Had Simon and Polly not hosted Discovery Daphne this month, I am not sure I would have ever picked her up. I have already told that story, but even setting aside my unfounded anti-Daphne bias from high school I am not sure I would have ever gotten around to her.
If you would have asked me after Hungry Hill–my first du Maurier which I finished earlier this month–I don’t think I would have been too positive about her. Certainly nothing wrong with Hungry Hill. A perfectly acceptable and readable multi-generational family tale. But also nothing that made much of an impression.
So how do I feel now that I have finished Rebecca? Well, at the risk of annoying lots of readers and bloggers whose reading tastes I respect and often share, I’m left wondering what all the fuss is about. My reactions as I experienced them (and spoilers galore):
1. I almost gave up three different times trying to get through the first ten pages. Something overly flowery or impressionistic, or something I couldn’t ever put my finger on. It wasn’t until the unnamed narrator (let’s call her Miss Narrator) mentioned Mrs. Van Hopper that I began to feel like I may want to continue.

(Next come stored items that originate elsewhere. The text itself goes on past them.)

(* ===== verification/Bcache.v ===== *)
(** The block cache ([kernel/bcache.c]).

    Thirty-two sector buffers over a disk, found by a scan, replaced in
    least-recently-used order kept in a doubly linked list of slots, written
    back on eviction and by the syncer.  The disk driver is an interface; every
    operation runs with the kernel lock held, so it is one step. *)

From stdpp Require Import base numbers list gmap.
From Stdlib Require Import ZArith Lia.
From S2P Require Import Prelude.

(** ** The disk driver

    [ata_read_sector] and [ata_write_sector] ([kernel/ata.h]) return 0 or -1.
    A successful write changes its sector only, a failed one may change it; a
    read changes nothing and returns the sector when it succeeds. *)
Class BlockDev (D : Type) := {
  ata_read_sector : Z -> D -> D * option (list Z);
  ata_write_sector : Z -> list Z -> D -> D * bool
}.

Class BlockDevLaws (D : Type) `{BlockDev D} := {
  sector : D -> Z -> list Z;
  read_sector_spec lba d :
    match ata_read_sector lba d with
    | (d', r) => (forall l, sector d' l = sector d l) /\
                 match r with Some b => b = sector d lba | None => True end
    end;
  write_sector_spec lba b d :
    match ata_write_sector lba b d with
    | (d', ok) => (forall l, l <> lba -> sector d' l = sector d l) /\
                  (ok = true -> sector d' lba = b)
    end
}.

Module BCACHE.

Definition BCACHE_NR : Z := 32.

(** Slot pointers are indices, the null pointer is -1. *)
Definition NULL : Z := -1.

Record bcache_entry := Entry {
  valid : bool;
  dirty : bool;
  lba : Z;
  data : list Z;
  prev : Z;
  next : Z
}.

#[global] Instance entry_inhabited : Inhabited bcache_entry := populate (Entry false false 0 [] NULL NULL).

Definition set_prev (e : bcache_entry) (p : Z) : bcache_entry :=
  Entry (valid e) (dirty e) (lba e) (data e) p (next e).

Definition set_next (e : bcache_entry) (n : Z) : bcache_entry :=
  Entry (valid e) (dirty e) (lba e) (data e) (prev e) n.

Definition set_dirty (e : bcache_entry) (b : bool) : bcache_entry :=
  Entry (valid e) b (lba e) (data e) (prev e) (next e).

Definition set_valid (e : bcache_entry) (b : bool) : bcache_entry :=
  Entry b (dirty e) (lba e) (data e) (prev e) (next e).

Definition set_data (e : bcache_entry) (b : list Z) : bcache_entry :=
  Entry (valid e) (dirty e) (lba e) b (prev e) (next e).

(** [e->lba = l; e->valid = 1; e->dirty = d;] on a slot holding [b]. *)
Definition fill (e : bcache_entry) (l : Z) (d : bool) (b : list Z) : bcache_entry :=
  Entry true d l b (prev e) (next e).

Record bcache := Bcache {
  g_entries : list bcache_entry;
  g_head : Z;
  g_tail : Z;
  g_inited : bool;
  g_hits : Z;
  g_misses : Z;
  g_logical_writes : Z;
  g_disk_writes : Z
}.

Definition ent (c : bcache) (i : Z) : bcache_entry := zget (g_entries c) i.

Definition with_entries (c : bcache) (l : list bcache_entry) : bcache :=
  Bcache l (g_head c) (g_tail c) (g_inited c) (g_hits c) (g_misses c) (g_logical_writes c) (g_disk_writes c).

Definition upd (c : bcache) (i : Z) (f : bcache_entry -> bcache_entry) : bcache :=
  with_entries c (zset (g_entries c) i (f (ent c i))).

Definition with_ends (c : bcache) (h t : Z) : bcache :=
  Bcache (g_entries c) h t (g_inited c) (g_hits c) (g_misses c) (g_logical_writes c) (g_disk_writes c).

Definition add_hits (c : bcache) : bcache :=
  Bcache (g_entries c) (g_head c) (g_tail c) (g_inited c) (u32 (g_hits c + 1)) (g_misses c)
    (g_logical_writes c) (g_disk_writes c).

Definition add_misses (c : bcache) : bcache :=
  Bcache (g_entries c) (g_head c) (g_tail c) (g_inited c) (g_hits c) (u32 (g_misses c + 1))
    (g_logical_writes c) (g_disk_writes c).

Definition add_logical (c : bcache) : bcache :=
  Bcache (g_entries c) (g_head c) (g_tail c) (g_inited c) (g_hits c) (g_misses c)
    (u32 (g_logical_writes c + 1)) (g_disk_writes c).

Definition add_disk (c : bcache) : bcache :=
  Bcache (g_entries c) (g_head c) (g_tail c) (g_inited c) (g_hits c) (g_misses c)
    (g_logical_writes c) (u32 (g_disk_writes c + 1)).

Definition init_entry (i : Z) (e : bcache_entry) : bcache_entry :=
  Entry false false 0 (data e)
    (if 0 <? i then i - 1 else NULL) (if i <? BCACHE_NR - 1 then i + 1 else NULL).

Definition bcache_init (c : bcache) : bcache :=
  let c := zfor (Z.to_nat BCACHE_NR) 0 (fun i c => upd c i (init_entry i)) c in
  Bcache (g_entries c) 0 (BCACHE_NR - 1) true 0 0 0 0.

(** [if (p) p->next = n;] and [if (p) p->prev = n;] *)
Definition next_if (c : bcache) (p n : Z) : bcache :=
  if p =? NULL then c else upd c p (fun e => set_next e n).

Definition prev_if (c : bcache) (p n : Z) : bcache :=
  if p =? NULL then c else upd c p (fun e => set_prev e n).

Definition touch (e : Z) (c : bcache) : bcache :=
  if e =? g_head c then c else
  let c := next_if c (prev (ent c e)) (next (ent c e)) in
  let c := prev_if c (next (ent c e)) (prev (ent c e)) in
  let c := if e =? g_tail c then with_ends c (g_head c) (prev (ent c e)) else c in
  let c := upd c e (fun x => set_prev x NULL) in
  let c := upd c e (fun x => set_next x (g_head c)) in
  let c := prev_if c (g_head c) e in
  let c := with_ends c e (g_tail c) in
  if g_tail c =? NULL then with_ends c (g_head c) e else c.

Definition lookup (l : Z) (c : bcache) : option Z :=
  zfind (Z.to_nat BCACHE_NR) 0 (fun i => valid (ent c i) && (lba (ent c i) =? l)).

Section Disk.
Context {D : Type} `{BlockDev D}.

(** [None] is the null pointer of an empty list. *)
Definition reserve_lru (c : bcache) (d : D) : bcache * D * option Z :=
  let e := g_tail c in
  if e =? NULL then (c, d, None) else
  let '(c, d) :=
    if valid (ent c e) && dirty (ent c e) then
      let '(d, ok) := ata_write_sector (lba (ent c e)) (data (ent c e)) d in
      let c := if ok : bool then add_disk c else c in
      (upd c e (fun x => set_dirty x false), d)
    else (c, d) in
  (upd c e (fun x => set_valid x false), d, Some e).

Definition auto_init (c : bcache) : bcache := if g_inited c then c else bcache_init c.

(** The result is [Some out] for 0 and [None] for -1. *)
Definition bcache_read (l : Z) (c : bcache) (d : D) : bcache * D * option (list Z) :=
  let c := auto_init c in
  match lookup l c with
  | Some e => (add_hits (touch e c), d, Some (data (ent c e)))
  | None =>
      match reserve_lru c d with
      | (c, d, None) => (c, d, None)
      | (c, d, Some e) =>
          match ata_read_sector l d with
          | (d, None) => (c, d, None)
          | (d, Some b) =>
              let c := upd c e (fun x => fill x l false b) in
              (add_misses (touch e c), d, Some b)
          end
      end
  end.

Definition bcache_write (l : Z) (b : list Z) (c : bcache) (d : D) : bcache * D * bool :=
  let c := add_logical (auto_init c) in
  match lookup l c with
  | Some e => (touch e (upd c e (fun x => set_dirty (set_data x b) true)), d, true)
  | None =>
      match reserve_lru c d with
      | (c, d, None) => (c, d, false)
      | (c, d, Some e) => (touch e (upd c e (fun x => fill x l true b)), d, true)
      end
  end.

(** One turn of the loop of [bcache_sync]. *)
Definition sync_slot (i : Z) (s : bcache * D * Z) : bcache * D * Z :=
  let '(c, d, n) := s in
  if valid (ent c i) && dirty (ent c i) then
    let l := lba (ent c i) in
    let buf := data (ent c i) in
    let c := upd c i (fun e => set_dirty e false) in
    match ata_write_sector l buf d with
    | (d, true) => (add_disk c, d, u32 (n + 1))
    | (d, false) =>
        (if valid (ent c i) && (lba (ent c i) =? l) then upd c i (fun e => set_dirty e true) else c, d, n)
    end
  else s.

Definition bcache_sync (c : bcache) (d : D) : bcache * D * Z :=
  zfor (Z.to_nat BCACHE_NR) 0 sync_slot (c, d, 0).

End Disk.

Definition bcache_hits (c : bcache) : Z := g_hits c.

Definition bcache_misses (c : bcache) : Z := g_misses c.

2. My interest deepened as I began to read more about Miss Narrator’s role as a paid companion to the rich American Mrs. Van Hopper. It felt promising. Like she was going to break free from her depressing future. And when she started to be courted by Mr. de Winter I started to care about her and what happened to her.
3. There was a scene where Miss N and Mr. de Winter are riding about the coast in his car. Something in this scene struck a chord with me that made me glimpse some part of my past and gave me a kind of happy/sad nostolgic groove.
4. And I certainly got caught up in the excitement of Miss N marrying Mr. de Winter and leaving her drudgery behind her. But my joy turned to annoyance when she gets to Manderly and seems completely incapable of adjusting to her new situation. Sure, a young twenty-something is going to be clueless about many things about being in a relationship with a man 20 years her senior. But I feel like a character like Miss N who was making her way in the world as a paid companion of rich gentleladies would have better perspective on the ways of society. She certainly seemed perceptive enough when it came to the follies of Mrs. Van Hopper’s social climbing. And her frequent daydreams about what she thought people thought of her certainly indicated that she was perceptive, yet she seemed utterly clueless about how to steel herself against the situation. I guess maybe I am blaming the victim, but it annoyed me nonetheless.
5. I also felt like Miss N should have been more up to the challenge of her situation at Manderly given that she could have still been at the beck and call of Mrs. Van Hopper.
6. Everyone’s Rebecca obssession was just way too over the top. Rebecca this, Rebecca that. Yeah we get it Daphne, you want us to understand how fantastic Rebecca was. My annoyance was only exacerbated by the fact that millions of pages later du Maurier lets us know that Rebecca was actually a big ol’ bitch of a liar. And I get the fact that Miss N’s problem was that she projected way too much of her own insecurities on both Max and the others who did (or seemed to) worship Rebecca.
7. Despite all of her imagined scenarios about what people thought, Miss N takes way too much at face value. After having experienced a bit of life in Monte Carlo, did it never occur to her that Mrs Danvers was overstepping her bounds in a million different ways? I am not saying Miss N should have had the courage to tell Mrs D to go fuck off but she could have at least imagined that scenario. God knows she imagined everything else.
7a. And why in the world would she take Mrs. Danvers’ advice about what to wear for the fancy dress ball. She knew how freaky deaky Mrs D was by that point, why in the world would she listen to her at that point.
8. At some point when I figured out something in the plot sooner than I was probably supposed to, I did skim about 30 pages or so until it actually happened. I wish I could remember what the plot point was…
9. I should also admit, however, that once Rebecca’s body was found I did find it to be quite the page turner until the end of the book.
10. Why are we supposed to accept that Frank, Miss N and the Colonel are all okey dokey with the fact that Max killed Rebecca? Really? Max didn’t know she had terminal cancer when he killed her so even after we learn that fact it doesn’t exonerate him. at all
11. I did enjoy the ups and downs of the investigation, vacillating between wanting Max to get caught and wanting him to get away with it.
12. Are we supposed to feel something when Manderly goes up in flames? Dude, you just got away with murder, a torched house seems like a small price to pay. It would have been better if the deranged Lesbianic Mrs Danvers dressed as Rebecca had slit your throat and then set the place on fire. Or she could have made Miss N dress as Rebecca, made out with her, and then forced her to kill Max. I mean, you want creepy, gothic? Lets really make it a Halloween mess up in there.
As you can see there were a few things about the book I enjoyed but the annoying bits kind of neutralize them. In the end my overall feeling is ambivalence. I think I would have to be pretty bored to pick up another du Maurier. Just not my cup of tea.